Christoforos G. Kokotos of the National and Kapodestrian University of Athens employed (Chem. Eur. J. 2016, 22, 6964. DOI: 10.1002/chem.201600333) the keto acid 16 as a photocatalyst for the conversion of 15 to the hydroxamic acid 17. Olof Ramström and Mingdi Yan of KTH - Royal Institute of Technology found (Chem. Sci. 2016, 7, 713. DOI: 10.1039/C5SC03510D) that under alkaline conditions in DMSO, an aldehyde 18 could be coupled with an aryl azide 19 to construct the anilide 20.
Timothy R. Newhouse of Yale University showed (J. Am. Chem. Soc. 2016, 138, 1166. DOI: 10.1021/jacs.5b12924) that with 23 as the oxidant, the zinc enolate of lactam 21, prepared by exposure to 22 followed by zinc chloride, could be converted to 24. Yan-Biao Kang of the University of Science and Technology of China effected (Org. Lett. 2016, 18, 228. DOI: 10.1021/acs.orglett.5b03367) the oxidative decarbonylation of 25 to the nitrile 26. Ning Jiao of Peking University rearranged (Synthesis 2015, 47, 2971. DOI: 10.1055/s-0034-1380222) the benzylic azide 27 to the amide 28. Professor Jiao also elaborated (Chem. Sci. 2015, 6, 6355. DOI: 10.1039/C5SC02126J) the terminal alkyne 29 to the unsaturated nitrile 30.

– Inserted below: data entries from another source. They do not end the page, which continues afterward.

(** ** A machine with 192 MiB *)

(** Descriptor of a file *)
Definition demo_file (name : list Z) (off sz : Z) : list Z := zeros 32 ++ le64 off ++ zeros 8 ++ le64 sz ++ zeros 8 ++ name ++ zeros (192 - blen name).
Definition demo_hdr : list Z := zeros 72 ++ le64 0x2000 ++ zeros 32 ++ le64 0x100000 ++ zeros 24 ++ le64 3 ++ le64 3 ++ le64 MDC_ENDGIC ++ le64 MDC_RVGIC.
Definition demo_e820 (a n : Z) : list Z := le64 a ++ le64 n ++ [1; 0; 0; 0].
Definition demo_memory (ksz : Z) : memory :=
  put 0x1000 (demo_e820 0 0x9f000 ++ demo_e820 0x100000 0xbf00000) (put hdr demo_hdr
    (put (LDRFILEADR + 0x2000) (demo_file name_kernel 0x4000 ksz ++ demo_file name_font 0x6000 0x1000 ++ demo_file name_logo 0x8000 0x90000)
      (put (LDRFILEADR + 0x800a) [54; 0; 0; 0; 40; 0; 0; 0; 84; 1; 0; 0] (fun _ => 0)))).
Definition demo_info : LoaderInfo := Loaderinfo 0xe0000000 1024 768 0x1000 2.
Definition demo_cpu : cpu_t := Cpu true (fun _ => (0x80000008, 0, Z.ones 32, Z.ones 32)).

Lemma demo_octets ksz : octets (demo_memory ksz).
Proof.
  assert (H0 : forall n, Forall (fun c => 0 <= c < 256) (zeros n)) by (intros; apply Forall_replicate; lia). assert (H8 : forall v, Forall (fun c => 0 <= c < 256) (le64 v)) by (intros; apply (octets_little 8); lia).
  unfold demo_memory. do 4 (apply octets_put; [unfold demo_hdr, demo_file, demo_e820, name_kernel, name_font, name_logo; rewrite ?Forall_app; repeat split; auto; repeat constructor; lia|]). intros x. lia.
Qed.

Lemma below_two j : 0 <= j < 2 -> j = 0 \/ j = 1.
Proof. lia. Qed.
Lemma demo_files ksz : ksz = 0x1800 \/ ksz = 0x2000 ->
  image_file (demo_memory ksz) 0x100000 name_kernel 0x4000 ksz /\ image_file (demo_memory ksz) 0x100000 name_font 0x6000 0x1000 /\ image_file (demo_memory ksz) 0x100000 name_logo 0x8000 0x90000.
Proof.
  intros [-> | ->]; split_and!.
  all: [> exists 0 | exists 1 | exists 2 | exists 0 | exists 1 | exists 2].
  all: split_and!; [lia|vm_compute; reflexivity|vm_compute; reflexivity| |vm_compute; reflexivity|vm_compute; reflexivity|lia|lia].
  all: intros j Hj; first [lia|replace j with 0 by lia; vm_compute; discriminate|destruct (below_two j Hj) as [-> | ->]; vm_compute; discriminate].
Qed.

Lemma demo_image ksz : ksz = 0x1800 \/ ksz = 0x2000 -> image (demo_memory ksz) 0x100000.
Proof. intros [-> | ->]; split; vm_compute; first [reflexivity|discriminate]. Qed.

Lemma demo_machine ksz : ksz = 0x1800 \/ ksz = 0x2000 -> machine demo_info (demo_memory ksz) 0x100000 0x4000 ksz 0x6000 0x1000 0x8000 0x90000.
Proof.
  intros Hk. destruct (demo_files ksz Hk) as (F1 & F2 & F3). split; [apply demo_octets|..]; try done; try (by apply demo_image).
  all: destruct Hk as [-> | ->]; first [vm_compute; reflexivity|vm_compute; discriminate|left; vm_compute; first [reflexivity|discriminate]|right; vm_compute; first [reflexivity|discriminate]|split; vm_compute; first [reflexivity|discriminate]].
Qed.
Lemma demo_cpu_ok : cpu_ok demo_cpu.
Proof. split_and!; vm_compute; first [reflexivity|discriminate]. Qed.
Definition demo_loader (ksz : Z) : ldr := Ldr (demo_memory ksz) (Machb machbstart_zero 0 0 0 0 0 0 graph_t_init) 0.

Lemma m2mcopy_moves_witness : wp (m2mcopy 0x1000 0x1004 40) (demo_loader 0x1800) (fun r s' => r = 40 /\ l_mem s' 0x1004 = l_mem (demo_loader 0x1800) 0x1000).
Proof.
  eapply wp_mono; [apply (m2mcopy_moves 0x1000 0x1004 40 (demo_loader 0x1800)); [apply demo_octets|discriminate|discriminate|lia|left; vm_compute; discriminate|left; vm_compute; discriminate]|].
  cbn beta. intros r s' (H1 & _ & H2). split; [exact H1|]. rewrite H2. reflexivity.
Defined.

Lemma loader_correct_witness : wp (init_bstartparm (Some demo_info) demo_cpu) (demo_loader 0x1800) (fun _ s' => handed_over demo_info (demo_memory 0x1800) 0x100000 0x4000 0x1800 0x6000 0x1000 s').
Proof.
  apply (loader_correct demo_info demo_cpu (demo_memory 0x1800) 0x100000 0x4000 0x1800 0x6000 0x1000 0x8000 0x90000 (demo_loader 0x1800)); [apply demo_machine; left; reflexivity|exact demo_cpu_ok|discriminate|reflexivity].
Defined.
(** Where this machine's kernel finds its parts *)
Example demo_places : (font_adr 0x1800, map_adr 0x1800 0x1000, fvrm_adr 0x1800 0x1000 2, next_adr 0x1800 0x1000 2 0x300000) = (0x2002000, 0x2003000, 0x2004000, 0x2304000).
Proof. reflexivity. Qed.

Lemma aligned_kernel_halts_witness : init_bstartparm (Some demo_info) demo_cpu (demo_loader 0x2000) = Halt "ReadFileToMemPhyAddr err".
Proof.
  apply (aligned_kernel_halts demo_info demo_cpu (demo_memory 0x2000) 0x100000 0x4000 0x2000 0x6000 0x1000 0x8000 0x90000 (demo_loader 0x2000)); [apply demo_machine; right; reflexivity|exact demo_cpu_ok|reflexivity|reflexivity].
Defined.

Definition demo_es : list e820map_t := [E820 0 0x9f000 RAM_USABLE; E820 0x100000 0xbf00000 RAM_USABLE].
Lemma demo_es_eq : map_at (demo_memory 0x1800) 0x1000 2 = demo_es.
Proof. vm_compute. reflexivity. Qed.
Lemma demo_es_firmware : firmware_map demo_es.
Proof.
  split.
  - repeat constructor; vm_compute; congruence.
  - intros i j e e' Hij Hi Hj. unfold apart. destruct i as [|[|i]]; [injection Hi as <-..|done]; (destruct j as [|[|j]]; [injection Hj as <-..|done]); cbn; lia.
Qed.

Lemma demo_frames : 49055 = Z.of_nat (length (frames (range_of <$> demo_es))).
Proof.
  destruct (usable_sums_spec (range_of <$> demo_es)) with (a := 0) (b := 0) as [E _].
  - repeat constructor; vm_compute; congruence.
  - done.
  - done.
  - by vm_compute.
  - by vm_compute.
  - assert (E2 : usable_sums (range_of <$> demo_es) 0 0 = (0xbf9f000, 49055)) by reflexivity. rewrite E2 in E. apply (f_equal snd) in E. cbn [snd] in E. etransitivity; [exact E|apply Z.add_0_l].
Qed.

Definition demo_top : e820map_t := E820 0x100000 0xbf00000 RAM_USABLE.
Lemma demo_top_range : top_range demo_es 0x100000 demo_top.
Proof.
  split; [by right; left|]. split; [split_and!; vm_compute; (reflexivity || discriminate)|]. split; [|intros e0 [= <-]; vm_compute; discriminate].
  intros e' [->|[->|H%elem_of_nil]%elem_of_cons]%elem_of_cons _; [vm_compute; discriminate..|done].
Qed.

Lemma boot_chain_witness : wp (init_bstartparm (Some demo_info) demo_cpu ;; move_img2maxpadr) (demo_loader 0x1800) (fun _ s' =>
  mb_imgpadr (mb_k (l_mb s')) = 0xbf00000 /\
  wp (init_phymmarge ;; init_msadsc) (kernel_start empty_mm s') (fun _ k => mb_memmapnr (kmachbsp k) = 49055)).
Proof.
  eapply wp_mono; [apply (boot_chain demo_info demo_cpu (demo_memory 0x1800) 0x100000 0x4000 0x1800 0x6000 0x1000 0x8000 0x90000 (demo_loader 0x1800) empty_mm 49055 demo_top)|].
  - apply demo_machine. left. reflexivity.
  - exact demo_cpu_ok.
  - discriminate.
  - reflexivity.
  - cbn [demo_info E820Map E820MapNR]. rewrite demo_es_eq. exact demo_es_firmware.
  - cbn [demo_info E820Map E820MapNR]. rewrite demo_es_eq. vm_compute. reflexivity.
  - cbn [demo_info E820Map E820MapNR]. rewrite demo_es_eq. exact demo_frames.
  - lia.
  - cbn [demo_info E820Map E820MapNR]. rewrite demo_es_eq. exact demo_top_range.
  - vm_compute. reflexivity.
  - split; vm_compute; [discriminate|reflexivity].
  - cbn beta. intros _ s' (E & _ & H). split; [exact E|]. eapply wp_mono; [exact H|]. cbn beta. intros _ k [E2 _]. exact E2.
Defined.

Robert Todd of Aldrich and Liming Zhang of the University of California, Santa Barbara developed (Adv. Synth. Catal. 2016, 358, 1417. DOI: 10.1002/adsc.201600027) the N-oxide 32 to mediate the iodination of the alkyne 31 to the enone 33. Phil S. Baran of Scripps, La Jolla found (Nature 2016, 533, 77. DOI: 10.1038/nature17431) that 35 effectively promoted the electrolytic oxidation of the inexpensive hydrocarbon valencene (34) to the valuable flavor component nootkatone (36).